══ GIVEN ENTRIES ══
(** * tinet-bridge: a serial <-> TCP relay

    A shallow embedding of [tinet-bridge.py]: the two channel threads
    ([SocketThread], [SerialThread]), the port locator [find_serial_port]
    and the wiring done by [main], over an explicit world (the two Python
    objects, the answers of the operating system, and the trace of I/O
    calls), followed by the properties of the relay. *)

From Stdlib Require Import ZArith QArith List Bool String Ascii Lia.
From Stdlib Require Import Strings.Byte.
Import ListNotations.
Open Scope Z_scope.

(* ================================================================== *)
(** ** Bytes, text and the UTF-8 codec *)
(* ================================================================== *)

(** Python [bytes] are lists of bytes; Python [str] are lists of code
    points. *)
Definition bytes := list byte.
Definition str := list Z.

Definition byte_val (b : byte) : Z := Z.of_N (Byte.to_N b).

Definition byte_of_Z (z : Z) : byte :=
  match Byte.of_N (Z.to_N z) with
  | Some b => b
  | None => x00
  end.

(** An ASCII literal of the source, as [bytes] and as [str]. *)
Definition lit_bytes (s : string) : bytes := list_byte_of_string s.
Definition lit (s : string) : str := map byte_val (list_byte_of_string s).

Definition is_cont (b : byte) : bool :=
  (128 <=? byte_val b) && (byte_val b <=? 191).

Definition is_surrogate (c : Z) : bool := (55296 <=? c) && (c <=? 57343).

(** [bytes.decode()]: the strict UTF-8 decoder.  [None] stands for
    [UnicodeDecodeError].  Overlong forms, surrogates and code points
    above U+10FFFF are rejected, as CPython does. *)
Fixpoint utf8_decode (bs : bytes) : option str :=
  match bs with
  | [] => Some []
  | b0 :: r0 =>
    let v0 := byte_val b0 in
    if v0 <? 128 then option_map (cons v0) (utf8_decode r0)
    else if v0 <? 194 then None
    else if v0 <? 224 then
      match r0 with
      | b1 :: r1 =>
        if is_cont b1
        then option_map (cons ((v0 - 192) * 64 + (byte_val b1 - 128)))
                        (utf8_decode r1)
        else None
      | [] => None
      end
    else if v0 <? 240 then
      match r0 with
      | b1 :: r1 =>
        match r1 with
        | b2 :: r2 =>
          let c := (v0 - 224) * 4096 + (byte_val b1 - 128) * 64
                   + (byte_val b2 - 128) in
          if is_cont b1 && is_cont b2 && (2048 <=? c) && negb (is_surrogate c)
          then option_map (cons c) (utf8_decode r2)
          else None
        | [] => None
        end
      | [] => None
      end
    else if v0 <? 245 then
      match r0 with
      | b1 :: r1 =>
        match r1 with
        | b2 :: r2 =>
          match r2 with
          | b3 :: r3 =>
            let c := (v0 - 240) * 262144 + (byte_val b1 - 128) * 4096
                     + (byte_val b2 - 128) * 64 + (byte_val b3 - 128) in
            if is_cont b1 && is_cont b2 && is_cont b3
               && (65536 <=? c) && (c <=? 1114111)
            then option_map (cons c) (utf8_decode r3)
            else None
          | [] => None
          end
        | [] => None
        end
      | [] => None
      end
    else None
  end.

(** One code point of [str.encode()]; [None] stands for
    [UnicodeEncodeError] (a lone surrogate, or no code point at all). *)
Definition encode_cp (c : Z) : option bytes :=
  if c <? 0 then None
  else if c <? 128 then Some [byte_of_Z c]
  else if c <? 2048 then
    Some [byte_of_Z (192 + c / 64); byte_of_Z (128 + c mod 64)]
  else if c <? 65536 then
    if is_surrogate c then None
    else Some [byte_of_Z (224 + c / 4096);
               byte_of_Z (128 + (c / 64) mod 64);
               byte_of_Z (128 + c mod 64)]
  else if c <=? 1114111 then
    Some [byte_of_Z (240 + c / 262144);
          byte_of_Z (128 + (c / 4096) mod 64);
          byte_of_Z (128 + (c / 64) mod 64);
          byte_of_Z (128 + c mod 64)]
  else None.

Fixpoint utf8_encode (s : str) : option bytes :=
  match s with
  | [] => Some []
  | c :: t =>
    match encode_cp c, utf8_encode t with
    | Some b, Some r => Some (b ++ r)
    | _, _ => None
    end
  end.

(** The decoder read bottom-up: a decoded text is built from one to four
    bytes at a time. *)
Inductive decodes : bytes -> str -> Prop :=
| dec_nil : decodes [] []
| dec_1 b0 r s :
    byte_val b0 < 128 -> decodes r s ->
    decodes (b0 :: r) (byte_val b0 :: s)
| dec_2 b0 b1 r s :
    194 <= byte_val b0 < 224 -> is_cont b1 = true -> decodes r s ->
    decodes (b0 :: b1 :: r)
            ((byte_val b0 - 192) * 64 + (byte_val b1 - 128) :: s)
| dec_3 b0 b1 b2 r s c :
    224 <= byte_val b0 < 240 -> is_cont b1 = true -> is_cont b2 = true ->
    c = (byte_val b0 - 224) * 4096 + (byte_val b1 - 128) * 64
        + (byte_val b2 - 128) ->
    2048 <= c -> is_surrogate c = false -> decodes r s ->
    decodes (b0 :: b1 :: b2 :: r) (c :: s)
| dec_4 b0 b1 b2 b3 r s c :
    240 <= byte_val b0 < 245 ->
    is_cont b1 = true -> is_cont b2 = true -> is_cont b3 = true ->
    c = (byte_val b0 - 240) * 262144 + (byte_val b1 - 128) * 4096
        + (byte_val b2 - 128) * 64 + (byte_val b3 - 128) ->
    65536 <= c <= 1114111 -> decodes r s ->
    decodes (b0 :: b1 :: b2 :: b3 :: r) (c :: s).

(** Code points that [str.encode()] accepts. *)
Definition scalar (c : Z) : Prop :=
  0 <= c <= 1114111 /\ is_surrogate c = false.

Section Lists.
Context {A : Type} (eqb : A -> A -> bool).

Fixpoint list_eqb (l1 l2 : list A) : bool :=
    match l1, l2 with
    | [], [] => true
    | a1 :: t1, a2 :: t2 => eqb a1 a2 && list_eqb t1 t2
    | _, _ => false
    end.

  (** [s.startswith(p)] *)
Fixpoint starts_with (p s : list A) : bool :=
    match p, s with
    | [], _ => true
    | a :: p', b :: s' => eqb a b && starts_with p' s'
    | _ :: _, [] => false
    end.

  (** [p in s] *)
Fixpoint contains (p s : list A) : bool :=
    match s with
    | [] => starts_with p []
    | _ :: t => starts_with p s || contains p t
    end.

  (** The scan of [s.replace(old, new)] for a non-empty [old]: left to
      right, occurrences do not overlap; [skip] counts the characters of
      the occurrence just replaced that are still to be passed over. *)
Fixpoint replace_from (old new : list A) (skip : nat) (s : list A)
    : list A :=
    match s with
    | [] => []
    | c :: t =>
      match skip with
      | S k => replace_from old new k t
      | O =>
        if starts_with old s
        then new ++ replace_from old new (List.length old - 1) t
        else c :: replace_from old new O t
      end
    end.
End Lists.

(** [s.replace(old, new)] on [str]. *)
Definition str_replace (old new s : str) : str :=
  replace_from Z.eqb old new O s.

Definition str_eqb : str -> str -> bool := list_eqb Z.eqb.
Definition bytes_eqb : bytes -> bytes -> bool := list_eqb Byte.eqb.

(** Truth value of a [bytes] object: [if data:]. *)
Definition truthy (data : bytes) : bool :=
  match data with [] => false | _ :: _ => true end.

(** Substring test on the descriptions of serial ports:
    ["TI-84" in port.description]. *)
Definition ascii_contains (p s : string) : bool :=
  contains Ascii.eqb (list_ascii_of_string p) (list_ascii_of_string s).
(** A number of the fragment is not followed by a fraction or an exponent. *)
Definition integer_ends (rest : string) : bool :=
  match rest with
  | String c _ =>
      negb (Ascii.eqb c "."%char || Ascii.eqb c "e"%char || Ascii.eqb c "E"%char)
  | EmptyString => true
  end.

Fixpoint strip_prefix (p s : string) : option string :=
  match p, s with
  | EmptyString, _ => Some s
  | String a p', String b s' => if Ascii.eqb a b then strip_prefix p' s' else None
  | String _ _, EmptyString => None
  end.

Definition scan_scalar (s : string) : option (jvalue * string) :=
  match s with
  | EmptyString => None
  | String c s' =>
      if Ascii.eqb c dquote then
        match scan_string s' with
        | Some (lit, rest) => Some (JStr lit, rest)
        | None => None
        end
      else if Ascii.eqb c "-"%char then
        match scan_nat s' with
        | Some (n, rest) => if integer_ends rest then Some (JNum (- n), rest) else None
        | None => None
        end
      else
        match scan_nat s with
        | Some (n, rest) => if integer_ends rest then Some (JNum n, rest) else None
        | None =>
            match strip_prefix "true" s, strip_prefix "false" s, strip_prefix "null" s with
            | Some rest, _, _ => Some (JBool true, rest)
            | _, Some rest, _ => Some (JBool false, rest)
            | _, _, Some rest => Some (JNull, rest)
            | _, _, _ => None
            end
        end
  end.

(** The members of an object, from the first key to the closing brace.
    Every round consumes a character, so [length s] rounds are enough. *)
Fixpoint scan_members (fuel : nat) (s : string)
  : option (list (string * jvalue) * string) :=
  match fuel with
  | O => None
  | S fuel' =>
      match skip_space s with
      | String c s1 =>
          if Ascii.eqb c dquote then
            match scan_string s1 with
            | None => None
            | Some (key, s2) =>
                match skip_space s2 with
                | String ":" s3 =>
                    match scan_scalar (skip_space s3) with
                    | None => None
                    | Some (v, s4) =>
                        match skip_space s4 with
                        | String "," s5 =>
                            match scan_members fuel' s5 with
                            | Some (ms, rest) => Some ((key, v) :: ms, rest)
                            | None => None
                            end
                        | String "}" s5 => Some ([(key, v)], s5)
                        | _ => None
                        end
                    end
                | _ => None
                end
            end
          else None
      | EmptyString => None
      end
  end.

(** A JSON text of the fragment: [None] stands for the value [null]. *)
Definition scan_value (s : string)
  : option (option (list (string * jvalue)) * string) :=
  match skip_space s with
  | String "{" s1 =>
      match skip_space s1 with
      | String "}" s2 => Some (Some [], s2)
      | _ =>
          match scan_members (String.length s1) s1 with
          | Some (ms, rest) => Some (Some ms, rest)
          | None => None
          end
      end
  | s0 =>
      match strip_prefix "null" s0 with
      | Some rest => Some (None, rest)
      | None => None
      end
  end.

(** The caller's target: [Status int], [Environment string],
    [LatestReceipt string] and [IsRetryable bool], tagged as in
    [IAPResponse]. *)
Record Summary : Type := {
  sum_Status : Z;
  sum_Environment : string;
  sum_LatestReceipt : string;
  sum_IsRetryable : bool
}.

Inductive field : Type := FStatus | FEnvironment | FLatestReceipt | FIsRetryable.

Definition tag (f : field) : string :=
  match f with
  | FStatus => "status"
  | FEnvironment => "environment"
  | FLatestReceipt => "latest_receipt"
  | FIsRetryable => "is-retryable"
  end.

Definition lower (c : ascii) : ascii :=
  let n := nat_of_ascii c in
  if ((65 <=? n) && (n <=? 90))%nat then ascii_of_nat (n + 32) else c.

Fixpoint lower_string (s : string) : string :=
  match s with
  | EmptyString => EmptyString
  | String c s' => String (lower c) (lower_string s')
  end.

(** Keys match field tags without regard to the case of ASCII letters. *)
Definition field_of_key (key : string) : option field :=
  let k := lower_string key in
  if String.eqb k (tag FStatus) then Some FStatus
  else if String.eqb k (tag FEnvironment) then Some FEnvironment
  else if String.eqb k (tag FLatestReceipt) then Some FLatestReceipt
  else if String.eqb k (tag FIsRetryable) then Some FIsRetryable
  else None.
═══
ACTION ITEM: Lines from the top of the entries above to the line that contains "Definition is_cont (b" should be set down exactly, please, with both ends kept and nothing added.

RESPONSE AREA:
(** * tinet-bridge: a serial <-> TCP relay

    A shallow embedding of [tinet-bridge.py]: the two channel threads
    ([SocketThread], [SerialThread]), the port locator [find_serial_port]
    and the wiring done by [main], over an explicit world (the two Python
    objects, the answers of the operating system, and the trace of I/O
    calls), followed by the properties of the relay. *)

From Stdlib Require Import ZArith QArith List Bool String Ascii Lia.
From Stdlib Require Import Strings.Byte.
Import ListNotations.
Open Scope Z_scope.

(* ================================================================== *)
(** ** Bytes, text and the UTF-8 codec *)
(* ================================================================== *)

(** Python [bytes] are lists of bytes; Python [str] are lists of code
    points. *)
Definition bytes := list byte.
Definition str := list Z.

Definition byte_val (b : byte) : Z := Z.of_N (Byte.to_N b).

Definition byte_of_Z (z : Z) : byte :=
  match Byte.of_N (Z.to_N z) with
  | Some b => b
  | None => x00
  end.

(** An ASCII literal of the source, as [bytes] and as [str]. *)
Definition lit_bytes (s : string) : bytes := list_byte_of_string s.
Definition lit (s : string) : str := map byte_val (list_byte_of_string s).

Definition is_cont (b : byte) : bool :=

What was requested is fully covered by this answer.